• [TASK DIRECTIONS] Where the records below reach the line containing "(** A well-formed", start transcribing, and end with the line containing "(** ** [f32_to_s16]", exactly and with nothing else added.

[[ MATERIAL PROVIDED, beginning ]]

(** * obs-localvocal: the cloud speech-to-text streaming client

    A shallow embedding of [src/cloud-utils/cloud-stt.cpp] (class
    [GoogleSttStreamer] and the sample encoder [f32_to_s16]) together with
    the properties its specification states about it, and of the text
    utilities of [src/transcription-utils.cpp] and [.h] with properties
    read off their code.

    Layout: the data model and the operations come first, each definition
    next to the source lines it renders; the lemmas and the theorems about
    them follow. *)

From Stdlib Require Import ZArith List String Bool Lia Arith.
From Stdlib Require Import Floats.SpecFloat.
From Stdlib Require Import Ascii.
Import ListNotations.
Open Scope Z_scope.

(* ===================================================================== *)
(** * Part I. The sample encoder                                          *)
(* ===================================================================== *)

(** ** IEEE-754 binary32

    [float] in the source is the 32-bit format: 24 bits of precision, the
    exponent of the infinities is 128.  The values are the Standard
    Library's [spec_float]; the arithmetic is its parameterised [SFmul] and
    [SFcompare] at these two constants. *)
Module Float32.

Definition prec : Z := 24.
Definition emax : Z := 128.

Definition float32 : Type := spec_float.

(** A well-formed binary32 datum: the mantissa of a finite value is in
    canonical form and its exponent is in range. *)
Definition valid (x : float32) : bool := valid_binary prec emax x.

Definition is_nan (x : float32) : bool :=
  match x with S754_nan => true | _ => false end.

(** The literals of the source: [1.0f], [-1.0f] and [32767.0f]. *)
Definition one : float32 := S754_finite false 8388608 (-23).
Definition minus_one : float32 := S754_finite true 8388608 (-23).
Definition f32767 : float32 := S754_finite false 16776704 (-9).

(** [a * b], [a > b] and [a < b] on [float]. *)
Definition mul (a b : float32) : float32 := SFmul prec emax a b.
Definition gt (a b : float32) : bool := SFltb b a.
Definition lt (a b : float32) : bool := SFltb a b.
Definition le (a b : float32) : bool := SFleb a b.

(** The C library and the integer conversions of the platform.
    [long_bits] is the width of [long]; [lround_unspecified] is what
    [lroundf] returns where the C standard leaves the result unspecified
    (a NaN, an infinity, a value that does not fit [long]). *)
Record libm : Type := {
  long_bits : Z;
  lround_unspecified : float32 -> Z
}.

Definition fits_long (L : libm) (v : Z) : bool :=
  (- 2 ^ (long_bits L - 1) <=? v) && (v <? 2 ^ (long_bits L - 1)).

(** The magnitude [m * 2^e] rounded to the nearest integer, halfway
    cases away from zero. *)
Definition round_half_away (m : positive) (e : Z) : Z :=
  if 0 <=? e then Z.shiftl (Zpos m) e
  else Z.shiftr (Zpos m + Z.shiftl 1 (- e - 1)) (- e).

(** [std::lroundf]. *)
Definition lroundf (L : libm) (x : float32) : Z :=
  match x with
  | S754_zero _ => 0
  | S754_finite s m e =>
      let a := round_half_away m e in
      let v := if s then - a else a in
      if fits_long L v then v else lround_unspecified L x
  | _ => lround_unspecified L x
  end.

(** [static_cast<int16_t>] of a [long]: the value modulo [2^16], taken in
    [-32768 .. 32767]. *)
Definition to_int16 (v : Z) : Z := (v + 32768) mod 65536 - 32768.

End Float32.
Import Float32.

(** ** [f32_to_s16] (cloud-stt.cpp, lines 28-36) *)

(** The two guarded assignments of lines 30-33 on their own. *)
Definition clamp (x : float32) : float32 :=
  let x := if gt x one then one else x in
  let x := if lt x minus_one then minus_one else x in
  x.

Definition f32_to_s16 (L : libm) (x : float32) : Z :=
  let x := if gt x one then one else x in
  let x := if lt x minus_one then minus_one else x in
  to_int16 (lroundf L (mul x f32767)).

(** ** The encoder on values

    The same computation on exact values, for comparison with the code.
    A value is an integer count of units of [2^-158]: every binary32
    datum, and every product of one of magnitude at most 1 with 32767, is
    a whole number of them. *)

(** The value of a datum; an infinity stands beyond every finite value. *)
Definition sval (x : float32) : Z :=
  match x with
  | S754_zero _ => 0
  | S754_finite s m e => if s then - (Zpos m * 2 ^ (e + 158)) else Zpos m * 2 ^ (e + 158)
  | S754_infinity s => if s then - 2 ^ 300 else 2 ^ 300
  | S754_nan => 0
  end.

(** [v / 2^t] rounded to the nearest integer, halfway cases to the even
    one. *)
Definition rne (v t : Z) : Z :=
  let q := v / 2 ^ t in
  let r := v mod 2 ^ t in
  if (2 ^ t <? 2 * r) || ((2 * r =? 2 ^ t) && Z.odd q) then q + 1 else q.

(** A non-negative value rounded to binary32: 24 significant bits, and no
    bit below [2^-149]. *)
Definition round24 (v : Z) : Z :=
  let t := Z.max (Z.log2 v - 23) 9 in rne v t * 2 ^ t.

(** A non-negative value rounded to the nearest integer, halfway cases
    upwards; the result counts ones, not units. *)
Definition to_nearest_integer (v : Z) : Z := (v + 2 ^ 157) / 2 ^ 158.

(** Scale by 32767, in binary32, and round to the nearest integer. *)
Definition quantize (v : Z) : Z := to_nearest_integer (round24 (32767 * v)).

(** Clamp to [-1, 1], scale, round; the sign is put back at the end. *)
Definition encode_value (v : Z) : Z :=
  let c := Z.max (- 2 ^ 158) (Z.min (2 ^ 158) v) in
  if c <? 0 then - quantize (- c) else quantize c.

(** The magnitude of [lroundf] on a finite datum. *)
Definition lround_magnitude (x : float32) : Z :=
  match x with
  | S754_finite _ m e => round_half_away m e
  | _ => 0
  end.


(* ===================================================================== *)
(** * Part II. The streaming client                                       *)
(* ===================================================================== *)

(** ** Host data

    The structures below are declared in [transcription-filter-data.h] and
    in the generated protobuf headers, which are not part of the sources at
    hand; each is rendered with the fields that [cloud-stt.cpp] reads or
    writes. *)

(** Modelled from the spec: the enumeration [DetectionResult] of
    [transcription-filter-data.h].  The specification names two values of
    the finality indicator, PARTIAL and FINAL; the code writes the latter
    [DETECTION_RESULT_SPEECH]. *)
Inductive DetectionResult : Type :=
| DETECTION_RESULT_SPEECH
| DETECTION_RESULT_PARTIAL.

(** Modelled from the spec: the value object [DetectionResultWithText] of
    [transcription-filter-data.h], "text, a finality indicator, language
    code, and start/end timestamps in milliseconds". *)
Record DetectionResultWithText : Type := {
  result : DetectionResult;
  text : string;
  start_timestamp_ms : Z;
  end_timestamp_ms : Z;
  language : string
}.

(** Modelled from the spec: the two host settings that the result consumer
    reads from [transcription_filter_data], the configured transcription
    language and the base recognition language ([whisper_params.language],
    a C string that may be null). *)
Record transcription_filter_data : Type := {
  cloud_transcription_language : string;
  whisper_params_language : option string
}.

(** ** Messages of the remote protocol *)

Inductive AudioEncoding : Type := LINEAR16.

Record StreamingRecognitionConfig : Type := {
  language_code : string;
  sample_rate_hertz : Z;
  audio_channel_count : Z;
  encoding : AudioEncoding;
  enable_automatic_punctuation : bool;
  interim_results : bool;
  single_utterance : bool
}.

Inductive StreamingRecognizeRequest : Type :=
| ConfigRequest (cfg : StreamingRecognitionConfig)
| AudioRequest (pcm : list Z).

Record SpeechRecognitionAlternative : Type := { transcript : string }.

[[ MATERIAL PROVIDED, end ]]

• [EXPECTED ANSWER]
(** A well-formed binary32 datum: the mantissa of a finite value is in
    canonical form and its exponent is in range. *)
Definition valid (x : float32) : bool := valid_binary prec emax x.

Definition is_nan (x : float32) : bool :=
  match x with S754_nan => true | _ => false end.

(** The literals of the source: [1.0f], [-1.0f] and [32767.0f]. *)
Definition one : float32 := S754_finite false 8388608 (-23).
Definition minus_one : float32 := S754_finite true 8388608 (-23).
Definition f32767 : float32 := S754_finite false 16776704 (-9).

(** [a * b], [a > b] and [a < b] on [float]. *)
Definition mul (a b : float32) : float32 := SFmul prec emax a b.
Definition gt (a b : float32) : bool := SFltb b a.
Definition lt (a b : float32) : bool := SFltb a b.
Definition le (a b : float32) : bool := SFleb a b.

(** The C library and the integer conversions of the platform.
    [long_bits] is the width of [long]; [lround_unspecified] is what
    [lroundf] returns where the C standard leaves the result unspecified
    (a NaN, an infinity, a value that does not fit [long]). *)
Record libm : Type := {
  long_bits : Z;
  lround_unspecified : float32 -> Z
}.

Definition fits_long (L : libm) (v : Z) : bool :=
  (- 2 ^ (long_bits L - 1) <=? v) && (v <? 2 ^ (long_bits L - 1)).

(** The magnitude [m * 2^e] rounded to the nearest integer, halfway
    cases away from zero. *)
Definition round_half_away (m : positive) (e : Z) : Z :=
  if 0 <=? e then Z.shiftl (Zpos m) e
  else Z.shiftr (Zpos m + Z.shiftl 1 (- e - 1)) (- e).

(** [std::lroundf]. *)
Definition lroundf (L : libm) (x : float32) : Z :=
  match x with
  | S754_zero _ => 0
  | S754_finite s m e =>
      let a := round_half_away m e in
      let v := if s then - a else a in
      if fits_long L v then v else lround_unspecified L x
  | _ => lround_unspecified L x
  end.

(** [static_cast<int16_t>] of a [long]: the value modulo [2^16], taken in
    [-32768 .. 32767]. *)
Definition to_int16 (v : Z) : Z := (v + 32768) mod 65536 - 32768.

End Float32.
Import Float32.

(** ** [f32_to_s16] (cloud-stt.cpp, lines 28-36) *)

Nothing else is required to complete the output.